• _Work instruction_
After locating "destruct (insert_account_ledger _" in the listing below, copy that line and each one after it exactly, ending with the line that has "destruct (normalized_optional_string (wr_tx_signature req));".

• _Exercise data_
+ + + + +

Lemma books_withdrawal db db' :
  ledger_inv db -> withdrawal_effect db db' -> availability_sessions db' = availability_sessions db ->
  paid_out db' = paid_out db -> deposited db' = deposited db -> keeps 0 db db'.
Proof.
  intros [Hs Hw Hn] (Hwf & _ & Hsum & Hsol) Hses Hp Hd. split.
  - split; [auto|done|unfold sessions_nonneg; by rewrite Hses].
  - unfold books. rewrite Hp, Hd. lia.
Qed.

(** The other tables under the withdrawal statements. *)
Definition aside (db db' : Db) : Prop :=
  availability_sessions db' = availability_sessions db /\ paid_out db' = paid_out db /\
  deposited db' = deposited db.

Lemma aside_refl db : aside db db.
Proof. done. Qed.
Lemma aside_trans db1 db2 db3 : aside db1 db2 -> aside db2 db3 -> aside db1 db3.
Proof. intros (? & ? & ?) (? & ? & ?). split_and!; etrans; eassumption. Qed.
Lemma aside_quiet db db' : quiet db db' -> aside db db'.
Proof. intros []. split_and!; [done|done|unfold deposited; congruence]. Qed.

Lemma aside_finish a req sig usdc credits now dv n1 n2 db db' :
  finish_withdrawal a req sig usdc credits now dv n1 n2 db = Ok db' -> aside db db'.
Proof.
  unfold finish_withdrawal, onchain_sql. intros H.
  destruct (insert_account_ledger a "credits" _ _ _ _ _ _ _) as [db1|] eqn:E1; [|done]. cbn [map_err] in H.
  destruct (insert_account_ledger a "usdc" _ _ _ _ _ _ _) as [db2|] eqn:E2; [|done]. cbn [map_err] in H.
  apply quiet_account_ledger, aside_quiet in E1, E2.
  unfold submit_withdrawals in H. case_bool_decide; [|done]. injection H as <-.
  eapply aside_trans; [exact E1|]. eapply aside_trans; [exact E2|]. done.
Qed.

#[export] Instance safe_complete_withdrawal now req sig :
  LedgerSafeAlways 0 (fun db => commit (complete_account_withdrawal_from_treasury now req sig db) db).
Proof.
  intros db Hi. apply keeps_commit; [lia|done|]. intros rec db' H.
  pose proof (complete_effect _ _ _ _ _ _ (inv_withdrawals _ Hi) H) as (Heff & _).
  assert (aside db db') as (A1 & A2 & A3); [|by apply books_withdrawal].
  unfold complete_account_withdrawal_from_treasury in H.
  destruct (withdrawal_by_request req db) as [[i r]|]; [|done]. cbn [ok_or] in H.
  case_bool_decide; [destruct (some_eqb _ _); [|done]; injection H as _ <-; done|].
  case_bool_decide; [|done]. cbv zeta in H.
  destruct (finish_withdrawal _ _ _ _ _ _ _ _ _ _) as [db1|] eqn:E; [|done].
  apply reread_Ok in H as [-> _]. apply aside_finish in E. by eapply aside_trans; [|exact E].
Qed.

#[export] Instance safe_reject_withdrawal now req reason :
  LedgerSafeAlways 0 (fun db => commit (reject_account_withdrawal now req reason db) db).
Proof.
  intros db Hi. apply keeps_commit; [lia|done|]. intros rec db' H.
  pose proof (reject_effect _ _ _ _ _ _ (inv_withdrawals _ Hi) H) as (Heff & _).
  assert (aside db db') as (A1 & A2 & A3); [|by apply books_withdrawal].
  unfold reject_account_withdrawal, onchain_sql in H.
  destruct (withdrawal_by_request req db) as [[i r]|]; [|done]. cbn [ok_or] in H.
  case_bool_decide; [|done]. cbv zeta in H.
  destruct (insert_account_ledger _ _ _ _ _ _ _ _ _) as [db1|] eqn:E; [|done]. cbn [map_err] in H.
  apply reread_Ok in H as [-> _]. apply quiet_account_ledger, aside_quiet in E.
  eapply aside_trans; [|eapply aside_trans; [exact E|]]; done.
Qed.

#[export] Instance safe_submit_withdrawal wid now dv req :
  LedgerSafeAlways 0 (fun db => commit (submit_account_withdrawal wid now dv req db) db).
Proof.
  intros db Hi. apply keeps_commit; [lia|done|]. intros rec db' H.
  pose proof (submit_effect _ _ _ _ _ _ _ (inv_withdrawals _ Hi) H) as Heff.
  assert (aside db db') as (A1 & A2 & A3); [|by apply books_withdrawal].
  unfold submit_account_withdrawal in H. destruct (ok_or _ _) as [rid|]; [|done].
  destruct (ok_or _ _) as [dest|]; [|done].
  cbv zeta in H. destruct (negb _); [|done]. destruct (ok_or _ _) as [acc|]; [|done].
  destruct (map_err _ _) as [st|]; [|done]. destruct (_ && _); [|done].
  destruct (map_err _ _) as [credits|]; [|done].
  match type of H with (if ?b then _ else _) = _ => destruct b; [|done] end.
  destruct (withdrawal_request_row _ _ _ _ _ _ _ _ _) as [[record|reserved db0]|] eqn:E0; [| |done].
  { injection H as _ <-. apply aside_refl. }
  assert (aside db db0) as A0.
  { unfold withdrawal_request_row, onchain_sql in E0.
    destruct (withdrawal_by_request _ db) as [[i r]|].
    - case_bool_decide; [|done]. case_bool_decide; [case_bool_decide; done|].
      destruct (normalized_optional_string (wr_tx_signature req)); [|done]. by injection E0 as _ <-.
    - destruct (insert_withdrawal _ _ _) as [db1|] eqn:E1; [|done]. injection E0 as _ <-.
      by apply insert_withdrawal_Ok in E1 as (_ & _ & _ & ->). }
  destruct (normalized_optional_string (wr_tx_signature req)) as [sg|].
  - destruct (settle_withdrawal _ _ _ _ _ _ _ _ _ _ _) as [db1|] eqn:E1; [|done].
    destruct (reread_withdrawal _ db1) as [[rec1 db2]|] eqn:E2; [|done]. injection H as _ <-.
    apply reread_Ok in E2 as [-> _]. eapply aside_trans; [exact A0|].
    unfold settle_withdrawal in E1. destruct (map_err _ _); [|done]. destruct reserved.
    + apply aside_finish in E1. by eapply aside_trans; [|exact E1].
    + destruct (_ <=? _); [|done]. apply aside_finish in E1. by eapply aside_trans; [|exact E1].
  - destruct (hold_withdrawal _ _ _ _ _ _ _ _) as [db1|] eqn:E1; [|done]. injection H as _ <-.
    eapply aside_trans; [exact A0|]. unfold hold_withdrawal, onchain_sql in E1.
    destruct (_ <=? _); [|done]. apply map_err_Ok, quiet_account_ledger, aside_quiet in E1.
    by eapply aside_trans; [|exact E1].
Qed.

+ + + + +

• _Exercise response_
  destruct (insert_account_ledger _ _ _ _ _ _ _ _ _) as [db1|] eqn:E; [|done]. cbn [map_err] in H.
  apply reread_Ok in H as [-> _]. apply quiet_account_ledger, aside_quiet in E.
  eapply aside_trans; [|eapply aside_trans; [exact E|]]; done.
Qed.

#[export] Instance safe_submit_withdrawal wid now dv req :
  LedgerSafeAlways 0 (fun db => commit (submit_account_withdrawal wid now dv req db) db).
Proof.
  intros db Hi. apply keeps_commit; [lia|done|]. intros rec db' H.
  pose proof (submit_effect _ _ _ _ _ _ _ (inv_withdrawals _ Hi) H) as Heff.
  assert (aside db db') as (A1 & A2 & A3); [|by apply books_withdrawal].
  unfold submit_account_withdrawal in H. destruct (ok_or _ _) as [rid|]; [|done].
  destruct (ok_or _ _) as [dest|]; [|done].
  cbv zeta in H. destruct (negb _); [|done]. destruct (ok_or _ _) as [acc|]; [|done].
  destruct (map_err _ _) as [st|]; [|done]. destruct (_ && _); [|done].
  destruct (map_err _ _) as [credits|]; [|done].
  match type of H with (if ?b then _ else _) = _ => destruct b; [|done] end.
  destruct (withdrawal_request_row _ _ _ _ _ _ _ _ _) as [[record|reserved db0]|] eqn:E0; [| |done].
  { injection H as _ <-. apply aside_refl. }
  assert (aside db db0) as A0.
  { unfold withdrawal_request_row, onchain_sql in E0.
    destruct (withdrawal_by_request _ db) as [[i r]|].
    - case_bool_decide; [|done]. case_bool_decide; [case_bool_decide; done|].
      destruct (normalized_optional_string (wr_tx_signature req)); [|done]. by injection E0 as _ <-.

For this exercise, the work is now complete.